Restriction of memory B cell differentiation at the germinal center B cell positive selection stage


  • A. Toboso-Navasa
  • A. Gunawan
  • G. Morlino
  • R. Nakagawa
  • A. Taddei
  • D. Damry
  • Y. Patel
  • P. Chakravarty
  • M. Janz
  • G. Kassiotis
  • R. Brink
  • M. Eilers
  • D.P. Calado


  • Journal of Experimental Medicine


  • J Exp Med 217 (7): e20191933


  • Memory B cells (MBCs) are key for protection from reinfection. However, it is mechanistically unclear how germinal center (GC) B cells differentiate into MBCs. MYC is transiently induced in cells fated for GC expansion and plasma cell (PC) formation, so-called positively selected GC B cells. We found that these cells coexpressed MYC and MIZ1 (MYC-interacting zinc-finger protein 1 [ZBTB17]).

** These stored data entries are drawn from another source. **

(** * FIFO arithmetic service: wire records, exact-length I/O, compute,
      the server's dispatch loop and the client's request builder.

    Shallow embedding of [server.c] and [client.c].  Both files declare the
    same two packed structs and the same [read_full] / [write_full] helpers,
    so each is modelled once. *)

From Stdlib Require Import String ZArith List Lia Bool.
From Stdlib.Strings Require Import Byte.
From Stdlib Require Import Permutation.
From Equations Require Import Equations.
Import ListNotations.
Local Open Scope Z_scope.

(* ===================================================================== *)
(** ** Fixed-width integers                                               *)
(* ===================================================================== *)

(** [int64_t] and [int32_t] values are integers of [Z] inside the signed
    range of their width. *)
Definition int64_min : Z := - 2 ^ 63.
Definition int64_max : Z := 2 ^ 63 - 1.
Definition int32_min : Z := - 2 ^ 31.
Definition int32_max : Z := 2 ^ 31 - 1.

Definition in_int64 (x : Z) : Prop := int64_min <= x <= int64_max.
Definition in_int32 (x : Z) : Prop := int32_min <= x <= int32_max.

(** Two's complement wrap-around of an exact integer into [bits] bits. *)
Definition wrap_signed (bits : Z) (x : Z) : Z :=
  (x + 2 ^ (bits - 1)) mod 2 ^ bits - 2 ^ (bits - 1).

Definition wrap64 : Z -> Z := wrap_signed 64.

(** [a+b], [a-b] and [a*b] on [int64_t].  C leaves the overflow of these
    undefined; the model takes what the 64-bit add, subtract and multiply
    instructions compute, which is the exact result modulo 2^64. *)
Definition add64 (a b : Z) : Z := wrap64 (a + b).
Definition sub64 (a b : Z) : Z := wrap64 (a - b).
Definition mul64 (a b : Z) : Z := wrap64 (a * b).

(** [a/b] on [int64_t]: truncation toward zero.  The operation has no value
    when [b = 0] and when the quotient is not representable, which happens
    for [INT64_MIN / -1] only: C leaves both undefined, and the 64-bit
    divide instruction raises the arithmetic fault (SIGFPE) on both. *)
Definition div64 (a b : Z) : option Z :=
  if (b =? 0) || ((a =? int64_min) && (b =? -1)) then None
  else Some (Z.quot a b).
Lemma delete_children_spec (doomed : list addr) : forall st,
  NoDup doomed ->
  (forall a, a ∈ doomed -> is_Some (heap st !! a)) ->
  (forall c, current_ st = Some c -> c ∉ doomed) ->
  exists st',
    foreach doomed
      (fun a => update_obj (Some a) (setParent false) ;;; Property.destroy (Some a)) st
      = Ok tt st'
    /\ current_ st' = current_ st
    /\ root_property_ st' = root_property_ st
    /\ factory_ st' = factory_ st
    /\ context_ st' = context_ st
    /\ (forall b, b ∉ doomed -> heap st' !! b = heap st !! b)
    /\ (forall b, b ∈ doomed -> heap st' !! b = None)
    /\ trace st' = trace st ++ map Delete doomed.
Proof.
  induction doomed as [|a rest IH]; intros st Hnd Hlive Hcur.
  - exists st. do 6 (split; [reflexivity|]).
    split; [intros b Hb; inversion Hb|].
    cbn. now rewrite app_nil_r.
  - apply NoDup_cons in Hnd as [Ha Hnd].
    destruct (Hlive a) as [o Ho]; [left|].
    cbn [foreach]. rewrite (bind_Ok _ _ _ _ _ (detach_and_destroy _ _ _ Ho)).
    assert (Hkeep : (if decide (Some a = current_ st /\ a ∈ connections st)
                     then None else current_ st) = current_ st).
    { destruct (decide _) as [[H _]|_]; [|reflexivity].
      exfalso. apply (Hcur a); [now symmetry | left]. }
    rewrite Hkeep.
    match goal with |- context [foreach rest _ ?s] => set (st1 := s) end.
    destruct (IH st1) as (st' & Hrun & H1 & H2 & H3 & H4 & H5 & H6 & H7).
    + exact Hnd.
    + intros b Hb. subst st1. cbn.
      rewrite lookup_delete_ne by (intros ->; contradiction).
      apply Hlive. now right.
    + intros c Hc. subst st1. cbn in Hc. intros Hin. apply (Hcur c Hc). now right.
    + exists st'. split; [exact Hrun|]. subst st1. cbn in *.
      split; [exact H1|]. split; [exact H2|]. split; [exact H3|]. split; [exact H4|].
      split; [|split].
      * intros b Hb. rewrite not_elem_of_cons in Hb. destruct Hb as [Hba Hb].
        rewrite (H5 b Hb). now apply lookup_delete_ne.
      * intros b Hb. apply elem_of_cons in Hb as [->|Hb]; [|now apply H6].
        rewrite (H5 a Ha). apply lookup_delete_eq.
      * rewrite H7, <- app_assoc. reflexivity.
Qed.

Lemma removeChildren_spec st c rest :
  well_formed st ->
  current_ st = Some c ->
  root_property_ st = c :: rest ->
  exists st',
    Property.removeChildren 1 st = Ok tt st'
    /\ manager_invariant st'
    /\ current_ st' = Some c
    /\ root_property_ st' = [c]
    /\ factory_ st' = factory_ st
    /\ context_ st' = context_ st
    /\ heap st' !! c = heap st !! c
    /\ trace st' = trace st ++ map Delete rest.
Proof.
  intros (Hnd & Hown & Hlive) Hcur Hroot.
  rewrite Hroot in Hnd. apply NoDup_cons in Hnd as [Hc Hnd].
  destruct (delete_children_spec rest st Hnd) as (st1 & Hrun & H1 & H2 & H3 & H4 & H5 & H6 & H7).
  { intros a Ha. destruct (Hown a) as (o & Ho & _); [rewrite Hroot; now right | eauto]. }
  { intros c' Hc'. congruence. }
  unfold Property.removeChildren.
  erewrite bind_Ok by reflexivity.
  rewrite Hroot. change (skipn (Z.to_nat 1) (c :: rest)) with rest.
  rewrite (bind_Ok _ _ _ _ _ Hrun).
  eexists. split; [reflexivity|].
  rewrite H2, Hroot. change (firstn (Z.to_nat 1) (c :: rest)) with [c].
  cbn. split; [|rewrite H1, H5 by assumption; repeat split; assumption].
  split; [split; [|split]|].
  - apply NoDup_singleton.
  - intros b Hb. cbn in Hb |- *. apply list_elem_of_singleton in Hb as ->.
    rewrite (H5 c Hc). apply Hown. rewrite Hroot. left.
  - intros c' Hc'. cbn in Hc' |- *. rewrite H1, Hcur in Hc'. inversion Hc'; subst.
    rewrite (H5 c' Hc). now apply Hlive.
  - exists c. cbn. split; [congruence | reflexivity].
Qed.
(** * dy.py: file analysis workflow and report generator

    A shallow embedding of [src/dy.py].  The module talks to a remote
    analysis service (lookup by hash, upload, polling of the analysis job,
    behaviour lookup) and renders what it gets as a text report with a
    risk verdict.

    Conventions of the embedding.
    - Python [int] is [Z]; Python [float] is IEEE 754 binary64, taken from
      the specification of floating-point arithmetic in [SpecFloat]
      (precision 53, [emax] 1024), so every rounding of the source happens
      here too.
    - Python [str] is [string]; [str.lower] is the ASCII lower-casing.
    - A JSON object read with [d.get(k, default)] or tested with [k in d]
      is a record whose field [k] is an [option]: [None] is the absent key.
      A field that the code indexes with [d[k]] without a test is a plain
      field when the response shape of the service fixes it.  A value whose
      truth the code tests before it reads it ([existing_report], line 50)
      has the values Python takes as false beside the document.
    - An exception is a value of [exn]; code that can raise returns a
      [result].  Code that talks to the outside world runs in the monad [M],
      which threads the chronological trace of everything the run did. *)

From Stdlib Require Import ZArith NArith Bool String Ascii List Lia.
From Stdlib Require Import DecimalString Permutation.
From Stdlib Require Import Floats.SpecFloat.
Import ListNotations.

Local Open Scope string_scope.
Local Open Scope Z_scope.

(** ** Python strings *)

Module PyStr.

(** ["\n"] *)
Definition nl : string := String (ascii_of_nat 10) EmptyString.

(** [s * n] *)
Fixpoint repeat (s : string) (n : nat) : string :=
  match n with
  | O => ""
  | S n' => s ++ repeat s n'
  end.

(** [sep.join(lines)] *)
Definition join (sep : string) (lines : list string) : string :=
  String.concat sep lines.

(** [str(z)] for an [int] *)
Definition of_int (z : Z) : string := NilZero.string_of_int (Z.to_int z).

(** [str(n)] for a non-negative [int] *)
Definition of_N (n : N) : string := of_int (Z.of_N n).

Definition lower_ascii (c : ascii) : ascii :=
  let n := nat_of_ascii c in
  if (Nat.leb 65 n && Nat.leb n 90)%bool then ascii_of_nat (n + 32) else c.

(** [s.lower()] *)
Fixpoint lower (s : string) : string :=
  match s with
  | EmptyString => EmptyString
  | String c s' => String (lower_ascii c) (lower s')
  end.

MYC and MIZ1 are transcriptional activators; however, they form a transcriptional repressor complex that represses MIZ1 target genes. Mice lacking MYC-MIZ1 complexes displayed impaired cell cycle entry of positively selected GC B cells and reduced GC B cell expansion and PC formation. Notably, absence of MYC-MIZ1 complexes in positively selected GC B cells led to a gene expression profile alike that of MBCs and increased MBC differentiation. Thus, at the GC positive selection stage, MYC-MIZ1 complexes are required for effective GC expansion and PC formation and to restrict MBC differentiation. We propose that MYC and MIZ1 form a module that regulates GC B cell fate.